Building on this understanding, researchers have developed the following strategies to mitigate interfacial instability at high-voltage cathodes, which can be broadly categorized into cathode surface coatings and polyether electrolyte/interphase engineering.

Strategies for stabilizing the polyether SPE/high-voltage cathode interface

(1) High-voltage cathode surface coatings

Surface coatings on high-voltage cathodes (e.g., NCM811, NCM622, LiCoO₂) function as protective barriers that prevent direct contact between the polyether-based SPE and the active cathode material, thereby mitigating oxidative degradation and interfacial side reactions while preserving Li⁺ transport pathways. For example, Dai et al.^[196] applied a lithium borate (Li₂O-B₂O₃) coating that effectively isolated the cathode from PEO, suppressing parasitic reactions and facilitating ionic transport. Similarly, Chen et al.^[197] introduced a nanoscale LATP coating onto NCM811, which increased the interfacial stability of the cathode up to 4.31 V vs. Li/Li⁺ and suppressed parasitic reactions with the PVDF/PEO-LLZTO composite electrolyte. Beyond inorganic coatings, Li et al.^[198] constructed a high-voltage, high-conductivity interfacial layer of polyfluoroalkyl acrylate (PTFEMA) directly on the NCM811 cathode via in situ solvent-free electropolymerization. This layer expanded the electrochemical oxidation window of PEO SPE from 4.3 to 5.1 V, resulting in enhanced cycling stability of NCM811|PEO|Li cells, with an initial discharge capacity of 179.8 mAh·g^-1 retained at 119.7 mAh·g^-1 after 50 cycles at 0.1 C.
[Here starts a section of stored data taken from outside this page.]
(** * VarInt (LEB128) decoders of the blog post [varint_decode.md]

    A shallow embedding of the TypeScript decoders printed in
    [src/pages/blog/varint_decode.md]: the BigInt reference [bigintDecode]
    and the four two-lane decoders [jsDecodeV1] .. [jsDecodeV4].

    JavaScript numbers that pass through bitwise operators are modelled as
    [Z] with the 32-bit wrap-around written out ([ToInt32], [ToUint32]);
    BigInt values are plain [Z]; a [Uint8Array] is a [list byte]; the
    8-byte scratch [ArrayBuffer] is a record of its two 32-bit lanes, read
    as one 64-bit value in little-endian lane order. *)

From Stdlib Require Import ZArith String List Bool Lia.
From Stdlib.Strings Require Import Byte.
Import ListNotations.
Local Open Scope Z_scope.

(** ** JavaScript 32-bit integer operators *)

Module JS.

Definition ToUint32 (x : Z) : Z := x mod 2 ^ 32.

Definition ToInt32 (x : Z) : Z :=
  let m := x mod 2 ^ 32 in
  if m <? 2 ^ 31 then m else m - 2 ^ 32.

(** [a & b] *)
Definition band (a b : Z) : Z := ToInt32 (Z.land (ToInt32 a) (ToInt32 b)).

(** [a | b] *)
Definition bor (a b : Z) : Z := ToInt32 (Z.lor (ToInt32 a) (ToInt32 b)).

(** [a << n]: the shift count is taken modulo 32. *)
Definition shl (a n : Z) : Z :=
  ToInt32 (Z.shiftl (ToInt32 a) (Z.land (ToUint32 n) 31)).

(** [a >>> n]: unsigned shift, count taken modulo 32. *)
Definition shru (a n : Z) : Z :=
  Z.shiftr (ToUint32 a) (Z.land (ToUint32 n) 31).

(** [Number(b)] for a boolean [b]. *)
Definition Number (b : bool) : Z := if b then 1 else 0.

End JS.

(** ** Typed arrays *)

(** [input[i]] on a [Uint8Array]: [None] stands for [undefined]. *)
Definition element (input : list byte) (i : nat) : option byte :=
  nth_error input i.

Definition u8 (b : byte) : Z := Z.of_N (Byte.to_N b).

(** A number-or-undefined operand as the bitwise operators see it:
    [undefined] converts to [NaN], which [ToInt32] maps to 0. *)
Definition operand (v : option byte) : Z :=
  match v with
  | Some b => u8 b
  | None => 0
  end.

(** The scratch buffer [AB] through its [Uint32Array] view. *)
Record Views : Type := mkViews { lane0 : Z; lane1 : Z }.

(** [U32_VIEW[k] = v]; a store outside the array is dropped. *)
Definition U32_set (k : Z) (v : Z) (ab : Views) : Views :=
  if k =? 0 then mkViews (JS.ToUint32 v) (lane1 ab)
  else if k =? 1 then mkViews (lane0 ab) (JS.ToUint32 v)
  else ab.

(** [U64_VIEW[0] = v] *)
Definition U64_set (v : Z) (ab : Views) : Views :=
  mkViews (v mod 2 ^ 32) ((v / 2 ^ 32) mod 2 ^ 32).

(** [U64_VIEW[0]] *)
Definition U64_get (ab : Views) : Z := lane0 ab + 2 ^ 32 * lane1 ab.

(** [new ArrayBuffer(8)] *)
Definition fresh : Views := mkViews 0 0.

(** ** Results *)

Inductive outcome (A : Type) : Type :=
| Returned (a : A)
| Thrown (msg : string).
Arguments Returned {A} a.
Arguments Thrown {A} msg.

(** What one pass through a loop body does. *)
Inductive step : Type :=
| Next (intermediate position : Z) (ab : Views)
| Break (ab : Views)
| Throw (msg : string) (ab : Views).

(** What the whole [for] statement does. *)
Inductive completion : Type :=
| Finished (ab : Views)
| Threw (msg : string) (ab : Views).

(** ** The accumulator step *)

(** Lines 210-224 of [jsDecodeV1] (the same text in V2 and V3). *)
Definition packerV3 (byte : Z) (intermediate position : Z) (ab : Views)
  : Z * Z * Views :=
  let intermediate := JS.bor intermediate (JS.shl (JS.band byte 0x7F) position) in
  if position =? 28 then
    let ab := U32_set 0 intermediate ab in
    let intermediate := JS.band (JS.shru byte 3) 0x07 in
    let position := 3 in
    (intermediate, position, ab)
  else
    let position := position + 7 in
    (intermediate, position, ab).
(2) Polyether electrolyte and interphase engineering

Parallel efforts have focused on tailoring the polyether-based electrolyte itself to enhance interfacial stability with high-voltage cathodes, mainly through three strategies: (i) Additive engineering. Chen et al.^[199] incorporated a multifunctional additive (e.g., tris(pentafluorophenyl)borane) into PEO, which reduced polymer crystallinity, enhanced ionic conductivity, increased the Li⁺ transference number via anion trapping, and optimized SEI/ cathode-electrolyte interphase (CEI) formation, thereby enabling stable operation above 4.6 V. Similarly, Kim et al.^[200] introduced a functional sulfate additive into a thermally cross-linked PEO-based gel polymer electrolyte, forming a stable interfacial layer that effectively suppressed oxidative decomposition and side reactions on Ni-rich cathodes; (ii) In situ interphase construction. Ye et al.^[201] constructed a CEI on NCM811 via pre-reaction with trace liquid electrolyte, which isolated PEO from direct contact with the cathode and suppressed its catalytic decomposition; (iii) Double-layer polymer electrolyte design. The bilayer design proposed by Arrese-Igor et al.^[202], comprising a high-voltage-tolerant poly(propylene carbonate)(PPC) on the cathode side and PEO in the separator, not only ensures suitable energy-level alignment but also promotes stable chemical interactions with both the high-voltage cathode and the lithium-metal anode. This architecture enabled LiNi_xMn_yCo_zO₂|Li cells to deliver 160 mAh·g^-1 at 1 mAh·cm^-2, retaining over 80% of the initial capacity after 80 cycles with nearly 100% coulombic efficiency.

Collectively, these strategies, including targeted cathode coatings, additive engineering, in situ interface formation, and double-layer polymer design, constitute a coherent framework for stabilizing high-voltage cathode-polyether SPE interfaces, enhancing ionic transport, and improving cycling performance in solid-state lithium metal batteries.